Take, for instance, the latest style or 'core' popping up on your For You feed. Was it yellow Onitsuka Tigers with a tartan skirt and Sandy Liang bows? Or was it a football shirt with baggy jeans, a slicked-back bun and Timberlands?
Or maybe it was a hot ticket item of the moment that everybody and their mothers seemed to have which means you had to have it too. For this, I am guilty — I own three of those Uniqlo nylon crossbody bags and I love them.
But I know it's not just me, the nature of fashion-fuelled algorithms means we’re all witnessing the same macro and micro-trends regurgitate at a pace no normal human being can keep up with.
Algorithms have transformed the way we shop.
TikTok, with its infinite algorithmically generated For You page, Instagram, with its suggested content and sponsored ads, and Pinterest, with its endless iterations of styles we've seen before, shows just how active social media is in curating and dictating personal style to the masses.
And for better or worse, this is the way the fashion landscape seems to be headed.
Screen time outfits prompt aesthetic ruts
“You can tell someone’s screen time from their outfit,” writer and fashion commentator Alexandra Hildreth tells Vogue Business. Hildreth has a point.
Fashion is playing a game of curation vs content, and that's all thanks to the algorithmic gods who dictate what shows up on our feeds.
It also has a little something to do with who we follow, whether that's a brand or a creator, and the level of screen time we spend interacting with them.
That's why aesthetics, cores, trending styles or whatever you want to call it, all end up looking a bit samey.
TikTok creator @mustbemargiela says it best when she describes how "when someone genuinely dresses in a unique way on this app, they're hated and the disposition towards their content is always rancid".
She goes on to explain how it is popular style that wins over personal style, and I’d bet money on that being the reason why we find ourselves in the algorithmic induced aesthetic rut we’re currently trapped in.
Hyperconsumist culture leads to overinflated demand
In the grand scheme of things, what begins as us flirting with certain trends, styles and aesthetics online has created a hyperconsumerist entanglement where algorithms play matchmaker.
They feed us ads of stuff we think we like without ever giving us a chance to figure it out for ourselves.
Algorithms push product.

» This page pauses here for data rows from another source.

Lemma seq_sum_lookup (s1 g s2 : list Timestep) (p : nat) (a : Timestep) :
  seq_sum s1 g s2 → s1 !! p = Some a →
  ∃ b c, g !! p = Some b ∧ s2 !! p = Some c ∧ ts_sum a b c.
Proof.
  intros (Hl1 & Hl2 & H) Ha.
  pose proof (lookup_lt_Some _ _ _ Ha) as Hp.
  destruct (lookup_lt_is_Some_2 g p) as [b Hb]; [lia|].
  destruct (lookup_lt_is_Some_2 s2 p) as [c Hc]; [lia|].
  exists b, c. eauto.
Qed.

Lemma eval_at_sum (st : LeafStore) (t : Tree) (s1 g s2 s1' : list Timestep) (p : nat) :
  seq_sum s1 g s2 →
  Tree_Evaluate s1 p t = Tree_Evaluate s2 p t →
  eval_at st t s1 p = Some s1' →
  ∃ s2', eval_at st t s2 p = Some s2' ∧ seq_sum s1' g s2'.
Proof.
  intros Hsum Hroute H. apply eval_at_inv in H as (l & lf & ts & out & feats & Hev & Hlf & Hts & Hax & Hf & ->).
  destruct (seq_sum_lookup _ _ _ _ _ Hsum Hts) as (b & c & Hb & Hc & Hfl & Hfe & Hol & Hoe).
  assert (Hlc : length (Output ts) = length (Output c)).
  { apply Forall2_length in Hoe. rewrite Hoe, length_zip_with. lia. }
  destruct (Axpy_same_length _ _ _ _ Hlc Hax) as [out2 Hax2].
  apply Axpy_spec in Hax as [-> Hlen]. apply Axpy_spec in Hax2 as [-> _].
  assert (Hfeat : ∃ feats2, set_leaf_feature lf (Features c) = Some feats2 ∧
                    feats2 = zip_with orb feats (Features b) ∧
                    length feats = length (Features b)).
  { unfold set_leaf_feature in *. rewrite Hfe.
    destruct (LeafFeature lf =? 0)%Z.
    - injection Hf as <-. eauto.
    - destruct (slice_get (Features ts) _) as [x|] eqn:Ex; [|done].
      injection Hf as <-.
      rewrite slice_get_zip_orb, Ex by done. simpl.
      apply slice_get_Some in Ex as [Hge Ex].
      destruct (lookup_lt_is_Some_2 (Features b) (Z.to_nat (LeafFeature lf)))
        as [y Hy]; [apply lookup_lt_Some in Ex; lia|].
      assert (Hy' : slice_get (Features b) (LeafFeature lf) = Some y).
      { by apply slice_get_Some. }
      rewrite Hy'. simpl. eexists; split; [reflexivity|].
      rewrite insert_zip_orb by done. split; [done|]. by rewrite length_insert. }
  destruct Hfeat as (feats2 & Hf2 & Hf2e & Hf2l).
  exists (<[p := mkTimestep feats2 (zip_with (fun yi xi => yi + 1 * xi)%Q (Output c) (OutputDelta lf))]> s2).
  split.
  - unfold eval_at. rewrite <- Hroute, Hev. simpl. rewrite Hlf. simpl. rewrite Hc. simpl.
    unfold Axpy. destruct (length (Output c) =? 0)%nat eqn:E0.
    + apply Nat.eqb_eq in E0. destruct (Output c); [|done]. simpl. rewrite Hf2. done.
    + destruct (length (OutputDelta lf) <? length (Output c))%nat eqn:E1.
      * apply Nat.ltb_lt in E1. lia.
      * simpl. rewrite Hf2. done.
  - destruct Hsum as (Hl1 & Hl2 & Hsum). split; [by rewrite length_insert|].
    split; [by rewrite length_insert|].
    intros q a b' c' Ha Hb' Hc'.
    destruct (decide (q = p)) as [->|Hne].
    + rewrite list_lookup_insert_eq in Ha by (eapply lookup_lt_Some; eauto).
      rewrite list_lookup_insert_eq in Hc' by (eapply lookup_lt_Some; eauto).
      injection Ha as <-. injection Hc' as <-. rewrite Hb in Hb'. injection Hb' as <-.
      split; [done|]. split; [done|]. simpl.
      split; [rewrite length_zip_with; lia|].
      apply Forall2_Qeq_axpy; [done|done|lia].
    + rewrite list_lookup_insert_ne in Ha, Hc' by done. eauto.
Qed.

Lemma zip_orb_trans (a b c : list bool) :
  length a = length b → length b = length c →
  b = zip_with orb a b → c = zip_with orb b c → c = zip_with orb a c.
Proof.
  revert b c. induction a as [|x a IH]; intros [|y b] [|z c] Hab Hbc Hb Hc;
    simpl in *; try done.
  injection Hb as Hy Hb. injection Hc as Hz Hc. f_equal.
  - destruct x, y, z; simpl in *; congruence.
  - apply (IH b); [lia|lia|done|done].
Qed.

Lemma unchanged_except_trans (fs : list Z) (s1 s2 s3 : list Timestep) :
  unchanged_except fs s1 s2 → unchanged_except fs s2 s3 → unchanged_except fs s1 s3.
Proof.
  intros [Hl1 H1] [Hl2 H2]. split; [lia|]. intros p a c Ha Hc f Hf.
  destruct (lookup_lt_is_Some_2 s2 p) as [b Hb]; [apply lookup_lt_Some in Ha; lia|].
  rewrite (H1 p a b Ha Hb f Hf). eauto.
Qed.

Lemma unchanged_except_mono (fs fs' : list Z) (s1 s2 : list Timestep) :
  fs ⊆ fs' → unchanged_except fs s1 s2 → unchanged_except fs' s1 s2.
Proof. intros Hsub [Hl H]. split; [done|]. intros p a b Ha Hb f Hf. apply (H p); set_solver. Qed.

Lemma grows_refl (s : list Timestep) : grows s s.
Proof. split; [done|]. intros p a b Ha Hb. rewrite Ha in Hb. injection Hb as <-.
  rewrite zip_orb_idem. done. Qed.

Lemma grows_trans (s1 s2 s3 : list Timestep) : grows s1 s2 → grows s2 s3 → grows s1 s3.
Proof.
  intros [Hl1 H1] [Hl2 H2]. split; [lia|]. intros p a c Ha Hc.
  destruct (lookup_lt_is_Some_2 s2 p) as [b Hb]; [apply lookup_lt_Some in Ha; lia|].
  destruct (H1 p a b Ha Hb) as (Hab & Hfb & Hob).
  destruct (H2 p b c Hb Hc) as (Hbc & Hfc & Hoc).
  split; [lia|]. split; [|lia]. eapply zip_orb_trans; eauto.
Qed.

They have become a mirror that reflects back at us trends tailored to our quirks, digital dalliances and scrolling habits.
These trends, born from ideas and conceived from histories that never actually existed as they came from, you guessed it, algorithms, have created a culture of over-inflated demand.
Ideas are resold and repackaged in a carousel of perpetual reinvention which we buy into day in day out.
Because of this, we continue to purchase stuff we don't need and create never-ending wish lists, feeding into the personal style echo chamber where more equals better.
My two cents.
The days of a singular mainstream trend dictating our wardrobe choices are over.
Now, we navigate a vast ocean of curated styles, neatly arranged on TikTok feeds, Pinterest boards and Instagram grids.
What constitutes as 'good' personal style is everything everywhere all at once and it's cringe-inducing if you ask me.
Social media has flattened sartorial judgement with the likes of Tomato Girl, Coastal Grandma and Cottagecore spilling out from vacuum-sealed style bubbles into the greater collective consciousness.
Spending so much time online gives us a case of FOMO and we jump on these trends before considering whether or not we actually like them.
It's time for us to be wolves instead of sheep. And it's time for us to step away from the screens and think about what clothing we like and feel good in — and fuck what everyone else thinks.
Or as TikTok creator @jaredesg put it: "You ain't gotta be a clean girl one day and a mob wife the next. You can be all of that all at once without having to define yourself as an aesthetic."